Note: All options may be preceded by a single dash (-) instead of a double dash (--) if desired.

Options

Option Parameter Description Default Behavior
Output
--text Just output the motifs discovered by STREME in MEME text format to standard output. No output directory is created. The program behaves as if --oc streme_out had been specified.
Objective Function
--objfun de|​ cd This option is used to select the objective function that STREME optimizes in searching for motifs.
ValueNameDescription
deDifferential Enrichment This objective function scores motifs based on the enrichment of their sites in the primary sequences compared with the control sequences. STREME estimates motif enrichment using Fisher's exact test if the primary and control sequences have the same average length (within 0.01%), otherwise it uses the Binomial test.

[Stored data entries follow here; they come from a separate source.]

(** C1.  Take a client whose cache has no entry for the key
    [(owner, repo, currentVersion, versionPattern)] and a first call of
    [GetLatestVersion] that returns.  That call has sent requests to the
    remote API and has recorded its result, error included, with
    [SetConstrained] (a miss), and it returns the same with any larger
    fuel.  Every later call with the same four
    arguments returns, whatever its fuel, the same tag, hash and error,
    sends no request, and adds one hit.  A call whose key differs in
    exactly one component, and was not cached either, sends requests again
    and records another miss.  Every [Set] adds one to the misses, every
    [Get] that finds its key adds one to the hits; the counters are
    [int64], so adding one is [incr64], which is [+ 1] below the largest
    [int64]. *)
Theorem cache_correctness {V : Version} {G : GitHubAPI}
    (owner repo currentVersion versionPattern : gostring)
    (c c1 : Client) (fuel : nat) (r : gostring * gostring * option error) :
  constrained (cache c) !! String (NewConstrainedKey owner repo currentVersion versionPattern)
    = None →
  GetLatestVersion fuel c owner repo currentVersion versionPattern = Some (c1, r) →
  ((requests c < requests c1)%nat
   ∧ cache c1 = SetConstrained (cache c)
                  (NewConstrainedKey owner repo currentVersion versionPattern)
                  (NewVersionResult r.1.1 r.1.2 r.2))
  ∧ (∀ fuel', (fuel ≤ fuel')%nat →
       GetLatestVersion fuel' c owner repo currentVersion versionPattern = Some (c1, r))
  ∧ (∀ fuels, ∃ cN,
       lookups fuels c1 owner repo currentVersion versionPattern
         = Some (cN, replicate (length fuels) r)
       ∧ requests cN = requests c1
       ∧ constrained (cache cN) = constrained (cache c1)
       ∧ unconstrained (cache cN) = unconstrained (cache c1)
       ∧ misses (cache cN) = misses (cache c1)
       ∧ hits (cache cN) = Nat.iter (length fuels) incr64 (hits (cache c1)))
  ∧ (∀ owner' repo' currentVersion' versionPattern' fuels cN rs fuel' c' r',
       changedOne (NewConstrainedKey owner repo currentVersion versionPattern)
                  (NewConstrainedKey owner' repo' currentVersion' versionPattern') →
       constrained (cache c)
         !! String (NewConstrainedKey owner' repo' currentVersion' versionPattern') = None →
       lookups fuels c1 owner repo currentVersion versionPattern = Some (cN, rs) →
       GetLatestVersion fuel' cN owner' repo' currentVersion' versionPattern' = Some (c', r') →
       (requests cN < requests c')%nat
       ∧ cache c' = SetConstrained (cache cN)
                      (NewConstrainedKey owner' repo' currentVersion' versionPattern')
                      (NewVersionResult r'.1.1 r'.1.2 r'.2))
  ∧ (∀ ch key result,
       Stats (SetConstrained ch key result)
         = {| Hits := hits ch; Misses := incr64 (misses ch) |}
       ∧ Stats (SetUnconstrained ch key result)
         = {| Hits := hits ch; Misses := incr64 (misses ch) |})
  ∧ (∀ ch key ch' result,
       GetConstrained ch key = (ch', (result, true))
       ∨ GetUnconstrained ch key = (ch', (result, true)) →
       Stats ch' = {| Hits := incr64 (hits ch); Misses := misses ch |})
  ∧ (∀ n, - 2 ^ 63 ≤ n < 2 ^ 63 - 1 → incr64 n = n + 1).
Proof.
  intros Hc E.
  destruct (GetLatestVersion_miss _ _ _ _ _ _ _ _ Hc E) as [Hreq Hcache].
  destruct r as [[t h] e]. cbn [fst snd] in Hcache |- *.
  assert (constrained (cache c1)
            !! String (NewConstrainedKey owner repo currentVersion versionPattern)
          = Some (NewVersionResult t h e)) as Hin.
  { rewrite Hcache. simpl. apply lookup_insert_eq. }
  split; [now split |].
  split; [intros fuel' Hf; now apply (GetLatestVersion_more fuel) |].
  split.
  { intros fuels. exact (lookups_hits fuels c1 _ _ _ _ _ Hin). }
  split.
  { intros owner' repo' currentVersion' versionPattern' fuels cN rs fuel' c' r'
      Hch Hc' El. apply GetLatestVersion_miss.
    destruct (lookups_hits fuels c1 _ _ _ _ _ Hin) as (cN' & El' & _ & Em & _).
    rewrite El in El'. injection El' as -> _.
    rewrite Em, Hcache. simpl. rewrite lookup_insert_ne; [assumption |].
    now apply String_changedOne. }
  split.
  { intros ch key result. now split. }
  split.
  { intros ch key ch' result [Eg | Eg].
    - apply GetConstrained_found in Eg as (_ & E1 & E2 & _). unfold Stats. now rewrite E1, E2.
    - apply GetUnconstrained_found in Eg as (_ & E1 & E2 & _). unfold Stats. now rewrite E1, E2. }
  apply incr64_succ.
Qed.

(** C5.  A reference that is a string of 40 hexadecimal digits comes back
    from [GetCommitHash] as it is, with no error, whatever the fuel; the
    client is left as it was: no request is sent, the API client is not
    initialised, the cache is not touched. *)
Theorem commit_hash_short_circuit {V : Version} {G : GitHubAPI}
    (owner repo ref : gostring) (fuel : nat) (c : Client) :
  hexString40 ref →
  GetCommitHash fuel c owner repo ref = Some (c, (ref, None)).
Proof.
  intros Hh. unfold GetCommitHash. now rewrite (IsCommitHash_hexString40 ref Hh).
Qed.

Lemma cache_correctness_witness :
  constrained (cache NewClient) !! String sampleKey = None
  ∧ @GetLatestVersion SpecVersion.impl sampleAPI 2 NewClient
      (lit "actions") (lit "checkout") (lit "v1.0.0") (lit "^1.0.0") = Some sampleFirst
  ∧ (requests NewClient < requests sampleFirst.1)%nat
  ∧ sampleFirst.2 = (lit "v2.1.0", lit "2222222", None).
Proof.
  assert (constrained (cache NewClient) !! String sampleKey = None) as H1 by reflexivity.
  assert (@GetLatestVersion SpecVersion.impl sampleAPI 2 NewClient
            (lit "actions") (lit "checkout") (lit "v1.0.0") (lit "^1.0.0")
          = Some (sampleFirst.1, sampleFirst.2)) as H2 by (vm_compute; reflexivity).
  split; [exact H1 |]. split; [exact H2 |]. split; [| reflexivity].
  exact (proj1 (proj1 (@cache_correctness SpecVersion.impl sampleAPI
                         (lit "actions") (lit "checkout") (lit "v1.0.0") (lit "^1.0.0")
                         NewClient sampleFirst.1 2%nat sampleFirst.2 H1 H2))).
Defined.

Lemma commit_hash_short_circuit_witness :
  hexString40 sampleHash
  ∧ @GetCommitHash SpecVersion.impl sampleAPI 0 NewClient
      (lit "actions") (lit "checkout") sampleHash = Some (NewClient, (sampleHash, None)).
Proof.
  assert (hexString40 sampleHash) as Hh.
  { split; [reflexivity |]. apply (bool_decide_unpack _). vm_compute. exact I. }
  split; [exact Hh |].
  exact (@commit_hash_short_circuit SpecVersion.impl sampleAPI
           (lit "actions") (lit "checkout") sampleHash 0%nat NewClient Hh).
Defined.

End resolver_claims.

(** ** Version patterns *)

Section patterns.
Import Actions.

Lemma HasPrefix_app p s : HasPrefix (p ++ s) p = true.
Proof.
  induction p as [| c p IH]; [now destruct s |].
  simpl. now rewrite decide_True.
Qed.

Lemma CutPrefix_app p s : CutPrefix (p ++ s) p = (s, true).
Proof. unfold CutPrefix. now rewrite HasPrefix_app, drop_app_length. Qed.

Lemma CutPrefix_false s p : HasPrefix s p = false → CutPrefix s p = (s, false).
Proof. unfold CutPrefix. now intros ->. Qed.

Lemma matchesVersionPattern_caret {V : Version} tagVersion rest :
  matchesVersionPattern tagVersion (lit "^" ++ rest) =
  if ExtractMajor rest =? 1 then ExtractMajor tagVersion >=? 1
  else ExtractMajor tagVersion =? ExtractMajor rest.
Proof.
  unfold matchesVersionPattern.
  rewrite bool_decide_eq_false_2 by discriminate.
  now rewrite CutPrefix_app.
Qed.

Lemma matchesVersionPattern_tilde {V : Version} tagVersion rest :
  matchesVersionPattern tagVersion (lit "~" ++ rest) =
  (((ExtractMajorMinor tagVersion).1 =? (ExtractMajorMinor rest).1)
   && ((ExtractMajorMinor tagVersion).2 =? (ExtractMajorMinor rest).2)).
Proof.
  unfold matchesVersionPattern.
  rewrite bool_decide_eq_false_2 by discriminate.
  rewrite (CutPrefix_false (lit "~" ++ rest) (lit "^")) by reflexivity.
  rewrite CutPrefix_app.
  now destruct (ExtractMajorMinor rest), (ExtractMajorMinor tagVersion).
Qed.

(** C4.  The table of [matchesVersionPattern], for every implementation
    of the package [version]: the empty pattern matches every tag; a
    pattern [^rest] whose major version is 1 matches exactly the tags of
    major version at least 1; a pattern [^rest] of another major version
    matches exactly the tags of that major version; a pattern [~rest]
    matches exactly the tags with the major and the minor version of
    [rest]; any other pattern matches no tag.  The five cases of the spec
    come out as stated for every implementation that reads the versions
    in them as the dotted numbers they are, and so they do with the
    versions read as the spec describes them. *)
Theorem matchesVersionPattern_table :
  (∀ (V : Version) tagVersion, matchesVersionPattern tagVersion [] = true)
  ∧ (∀ (V : Version) tagVersion rest,
       ExtractMajor rest = 1 →
       (matchesVersionPattern tagVersion (lit "^" ++ rest) = true ↔ 1 ≤ ExtractMajor tagVersion))
  ∧ (∀ (V : Version) tagVersion rest,
       ExtractMajor rest ≠ 1 →
       (matchesVersionPattern tagVersion (lit "^" ++ rest) = true
        ↔ ExtractMajor tagVersion = ExtractMajor rest))
  ∧ (∀ (V : Version) tagVersion rest,
       matchesVersionPattern tagVersion (lit "~" ++ rest) = true
       ↔ ExtractMajorMinor tagVersion = ExtractMajorMinor rest)
  ∧ (∀ (V : Version) tagVersion pattern,
       pattern ≠ [] → HasPrefix pattern (lit "^") = false → HasPrefix pattern (lit "~") = false →
       matchesVersionPattern tagVersion pattern = false)
  ∧ (∀ (V : Version),
       ExtractMajor (lit "1.0.0") = 1 → ExtractMajor (lit "2.0.0") = 2 →
       ExtractMajor (lit "v2.0.0") = 2 → ExtractMajor (lit "v3.0.0") = 3 →
       ExtractMajorMinor (lit "2.5.0") = (2, 5) →
       ExtractMajorMinor (lit "v2.5.1") = (2, 5) → ExtractMajorMinor (lit "v2.6.0") = (2, 6) →
       matchesVersionPattern (lit "v2.0.0") (lit "^1.0.0") = true
       ∧ matchesVersionPattern (lit "v3.0.0") (lit "^2.0.0") = false
       ∧ matchesVersionPattern (lit "v2.5.1") (lit "~2.5.0") = true
       ∧ matchesVersionPattern (lit "v2.6.0") (lit "~2.5.0") = false
       ∧ matchesVersionPattern (lit "2.0.0") [] = true)
  ∧ @matchesVersionPattern SpecVersion.impl (lit "v2.0.0") (lit "^1.0.0") = true
  ∧ @matchesVersionPattern SpecVersion.impl (lit "v3.0.0") (lit "^2.0.0") = false
  ∧ @matchesVersionPattern SpecVersion.impl (lit "v2.5.1") (lit "~2.5.0") = true
  ∧ @matchesVersionPattern SpecVersion.impl (lit "v2.6.0") (lit "~2.5.0") = false
  ∧ @matchesVersionPattern SpecVersion.impl (lit "2.0.0") [] = true.
Proof.
  split; [reflexivity |].
  split.
  { intros V tagVersion rest E. rewrite matchesVersionPattern_caret, E. simpl.
    rewrite Z.geb_le. reflexivity. }
  split.
  { intros V tagVersion rest Hne. rewrite matchesVersionPattern_caret.
    apply Z.eqb_neq in Hne. rewrite Hne. apply Z.eqb_eq. }
  split.
  { intros V tagVersion rest. rewrite matchesVersionPattern_tilde.
    rewrite andb_true_iff, !Z.eqb_eq.
    destruct (ExtractMajorMinor tagVersion), (ExtractMajorMinor rest). simpl.
    split; [intros [-> ->]; reflexivity | intros E; injection E; auto]. }
  split.
  { intros V tagVersion pattern Hne H1 H2. unfold matchesVersionPattern.
    rewrite bool_decide_eq_false_2 by assumption.
    now rewrite !CutPrefix_false by assumption. }
  split.
  { intros V E1 E2 E3 E4 E5 E6 E7.
    change (lit "^1.0.0") with (lit "^" ++ lit "1.0.0").
    change (lit "^2.0.0") with (lit "^" ++ lit "2.0.0").
    change (lit "~2.5.0") with (lit "~" ++ lit "2.5.0").
    rewrite !matchesVersionPattern_caret, !matchesVersionPattern_tilde.
    rewrite E1, E2, E3, E4, E5, E6, E7. repeat split. }
  repeat split; vm_compute; reflexivity.
Qed.

Lemma matchesVersionPattern_table_witness :
  @ExtractMajor SpecVersion.impl (lit "1.0.0") = 1
  ∧ (@matchesVersionPattern SpecVersion.impl (lit "v3.5.0") (lit "^" ++ lit "1.0.0") = true
     ↔ 1 ≤ @ExtractMajor SpecVersion.impl (lit "v3.5.0"))
  ∧ @ExtractMajor SpecVersion.impl (lit "2.0.0") ≠ 1
  ∧ (@matchesVersionPattern SpecVersion.impl (lit "v1.9.0") (lit "^" ++ lit "2.0.0") = true
     ↔ @ExtractMajor SpecVersion.impl (lit "v1.9.0") = @ExtractMajor SpecVersion.impl (lit "2.0.0"))
  ∧ @matchesVersionPattern SpecVersion.impl (lit "2.0.0") (lit "invalid") = false
  ∧ @matchesVersionPattern SpecVersion.impl (lit "v2.6.0") (lit "~2.5.0") = false.
Proof.
  assert (@ExtractMajor SpecVersion.impl (lit "1.0.0") = 1) as H1 by reflexivity.
  assert (@ExtractMajor SpecVersion.impl (lit "2.0.0") ≠ 1) as H2 by (vm_compute; discriminate).
  assert (lit "invalid" ≠ []) as H3 by (vm_compute; discriminate).
  destruct matchesVersionPattern_table as (_ & T1 & T2 & _ & T4 & T5 & _).
  split; [exact H1 |].
  split; [exact (T1 SpecVersion.impl (lit "v3.5.0") (lit "1.0.0") H1) |].
  split; [exact H2 |].
  split; [exact (T2 SpecVersion.impl (lit "v1.9.0") (lit "2.0.0") H2) |].
  split; [exact (T4 SpecVersion.impl (lit "2.0.0") (lit "invalid") H3 eq_refl eq_refl) |].
  exact (proj1 (proj2 (proj2 (proj2
           (T5 SpecVersion.impl eq_refl eq_refl eq_refl eq_refl eq_refl eq_refl eq_refl))))).
Defined.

cdCentral Distance This objective function scores motifs based on their tendency to occur near the center of the primary sequences, which must all be of the same length. No set of control sequences is allowed, and the primary sequences should include adequate flanking region around the expected motif sites—e.g., use sequences of 500bp for ChIP-seq. STREME estimates the tendency of a motif to occur near the centers of primary sequences using the cumulative Bates distribution applied to the mean distance of the best site from the sequence center.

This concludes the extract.